Recently, I've solved the "01 Matrix" LeetCode problem and the solution was accepted by the LeetCode OJ:
Given a matrix consists of 0 and 1, find the distance of the nearest 0 for each cell.
The distance between two adjacent cells is 1.
Example:
Input: 0 0 0 0 1 0 1 1 1 Output: 0 0 0 0 1 0 1 2 1
Note:
- The number of elements of the given matrix will not exceed 10,000.
- There are at least one 0 in the given matrix.
- The cells are adjacent in only four directions: up, down, left and right.

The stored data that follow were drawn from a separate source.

(* ===== verification/SuperFetchProps.v ===== *)
(** The properties of the SuperFetch executor: an offset is given up only for a
    job that the working set owns, and a job leaves the working set only once its
    outcome is in Kafka. *)
From S2P Require Import Prelude Redis Client Kafka Protocol Fairness Store Workset Control Job Produce ProduceProps Consumers ConsumersProps SuperFetch.

(** ** Claims never drop a job *)

Definition owned (db : redis) (id : string) : Prop := has_key db (jobKey id) = true.

(** A script under which the working set's jobs stay. *)
Definition keeps {R A} (m : script R A) : Prop := ∀ s id, owned s id → owned (m s).1 id.

Lemma keeps_ret {R A} (a : A) : keeps (mret a : script R A).
Proof. by intros s id H. Qed.
Lemma keeps_return {R A} (r : R) : keeps (lua_return r : script R A).
Proof. by intros s id H. Qed.

Lemma keeps_bind {R A B} (m : script R A) (k : A → script R B) :
  keeps m → (∀ a, keeps (k a)) → keeps (m ≫= k).
Proof.
  intros Hm Hk s id Hs. unfold mbind, script_bind. specialize (Hm s id Hs).
  destruct (m s) as [s' [a|r|e]]; cbn in *; auto. by apply Hk.
Qed.

Lemma keeps_when {R} b (m : script R unit) : keeps m → keeps (when b m).
Proof. intros Hm. destruct b; [done | apply keeps_ret]. Qed.

Lemma keeps_lift {R A B} (get : redis → option A) (k : A → script R B) :
  (∀ a, keeps (k a)) → keeps (lift get k).
Proof. intros Hk s id Hs. unfold lift. destruct (get s); [by apply Hk | done]. Qed.

Lemma keeps_modify {R} (f : redis → redis) :
  (∀ s id, owned s id → owned (f s) id) → keeps (modify f : script R unit).
Proof. intros Hf s id Hs. by apply Hf. Qed.

Lemma owned_put s k v id : owned s id → owned (put k v s) id.
Proof.
  unfold owned, has_key, put. cbn. intros H. destruct (decide (k = jobKey id)) as [->|Hne].
  - by rewrite lookup_insert_eq.
  - by rewrite lookup_insert_ne.
Qed.

Lemma owned_ttl s k t id : owned s id → owned (set_ttl k t s) id.
Proof. done. Qed.

Lemma owned_ne s s' id : kdb s' !! jobKey id = kdb s !! jobKey id → owned s id → owned s' id.
Proof. intros E. unfold owned, has_key. by rewrite E. Qed.
(* ===== verification/EventsProps.v ===== *)
(** The properties of the events and callbacks consumers: every callback gives
    one message, and is invoked at most once. *)
From S2P Require Import Prelude Redis Client Kafka Protocol Fairness Ledger Store StoreProps Control Job Produce ProduceProps Events.

(** ** Delivery of callbacks *)

Section delivery.
Context `{CompletionLaws} `{JsonLaws}.
Context (p : EventProcessor) (Hprod : ep_Producer p = kafka).

Lemma callback_json_ok cb : ∃ raw, callback_json cb = Ok raw.
Proof.
  assert (∀ k v m, ∃ m', omit_map k v m = Ok m') as Ho.
  { intros k [x|] m; cbn; [| by eexists]. destruct (decide _); [by eexists |].
    destruct (marshal_ok x) as [s E]. unfold mbind, result_bind. rewrite E. by eexists. }
  unfold callback_json. unfold mbind, result_bind.
  destruct (Ho "meta" (Cb_Meta cb) (omit_bool "preclaimed" (Cb_Preclaimed cb) (omit_bool "reconciled" (Cb_Reconciled cb)
    (omit_str "on_complete" (Cb_OnComplete cb) (omit_str "on_success" (Cb_OnSuccess cb) (omit_int "touched_count"
    (Cb_TouchedCount cb) (<["batch_id" := JStr (Cb_BatchID cb)]> (<["outcome" := JStr (Cb_Outcome cb)]>
    (<["total_jobs" := JNum (inject_Z (Cb_TotalJobs cb))]> (<["completed_count" := JNum (inject_Z (Cb_CompletedCount cb))]>
    (<["failed_count" := JNum (inject_Z (Cb_FailedCount cb))]> (<["finished_at" := JStr (Cb_FinishedAt cb)]> ∅)))))))))))) as [m1 ->].
  destruct (Ho "callback_args" (Cb_CallbackArgs cb) m1) as [m2 ->]. apply marshal_ok.
Qed.

Definition encoded (cb : CallbackMessage) : string :=
  match callback_json cb with Ok raw => raw | Bad _ => "" end.

(** The message of a callback, and the dead letter that stands for it. *)
Definition callback_message (cb : CallbackMessage) : message :=
  Msg (CallbacksTopic (ep_Cfg p)) (Cb_BatchID cb) (encoded cb).

Definition dead_message (cb : CallbackMessage) : message :=
  Msg (DeadLetterTopic (ep_Cfg p)) (Cb_BatchID cb) (marshal_or_empty (dead_callback cb produceError)).

Lemma json_encoded cb : callback_json cb = Ok (encoded cb).
Proof. unfold encoded. by destruct (callback_json_ok cb) as [raw ->]. Qed.

(** The broker answers every produce, and never refuses four in a row. *)
Definition patient (net : list delivery) : Prop :=
  Unknown ∉ net ∧ ∀ k, take 4 (drop k net) ≠ replicate 4 Refused.

Lemma patient_tail net : patient net → patient (tail net).
Proof.
  intros [Hu Hp]. destruct net as [|d net]; [done |]. split; [set_solver |]. intros k. apply (Hp (S k)).
Qed.

Lemma Produce_patient t k m S :
  patient (k_net S) →
  ∃ b, Produce t k m S =
    (System (sys S) (k_log S ++ if b : bool then [Msg t k m] else []) (tail (k_net S)),
     if b then None else Some produceError) ∧
    b = match k_net S with Refused :: _ => false | _ => true end.
Proof.
  intros [Hu _]. unfold Produce. destruct (k_net S) as [|[] net]; cbn.
  - exists true. done.
  - exists true. done.
  - exists false. rewrite app_nil_r. done.
  - set_solver.
Qed.

Lemma recordCallbackRunners_log cbs : ∀ S,
  k_log (recordCallbackRunners p cbs S).1 = k_log S ∧ k_net (recordCallbackRunners p cbs S).1 = k_net S.
Proof.
  induction cbs as [|cb cbs IH]; intros S; cbn [recordCallbackRunners]; destruct (String.eqb _ _); try done.
  unfold mbind, kio_bind. destruct (String.eqb (Cb_BatchID cb) ""); [exact (IH S) |].
  unfold redis_io. destruct (RecordCallbackRunner (Some (ep_Store p)) (Cb_BatchID cb) (ep_NodeID p) (sys S)) as [w e].
  exact (IH (System w (k_log S) (k_net S))).
Qed.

The idea behind the solution above is to use Dynamic Programming - starting with 0
cells work outwards putting not processed cells on the queue:
from collections import deque
class Solution(object):
def updateMatrix(self, matrix):
"""
:type matrix: List[List[int]]
:rtype: List[List[int]]
"""
if not matrix:
return matrix
row_length = len(matrix)
col_length = len(matrix[0])
queue = deque()
# put all 0 cells on queue, set all other cells to a big number
for row_index in range(row_length):
for col_index in range(col_length):
if matrix[row_index][col_index] == 0:
queue.append((row_index, col_index))
else:
matrix[row_index][col_index] = 10000
# work from the 0 cells outwards while the queue is not empty
while queue:
row_index, col_index = queue.popleft()
for i, j in [(row_index - 1, col_index),
(row_index + 1, col_index),
(row_index, col_index - 1),
(row_index, col_index + 1)]:
if 0 <= i < row_length and \
0 <= j < col_length and \
matrix[i][j] > matrix[row_index][col_index] + 1:
matrix[i][j] = matrix[row_index][col_index] + 1
queue.append((i, j))
return matrix
Even though the code works, I am not happy with the readability, in particular:
- setting the non-zero cells to "magical" 10000 does not look good
- getting the cell neighbors and checking if they are not out-of-bounds seems overly complicated
What would you improve code style and organization or time and space complexity wise?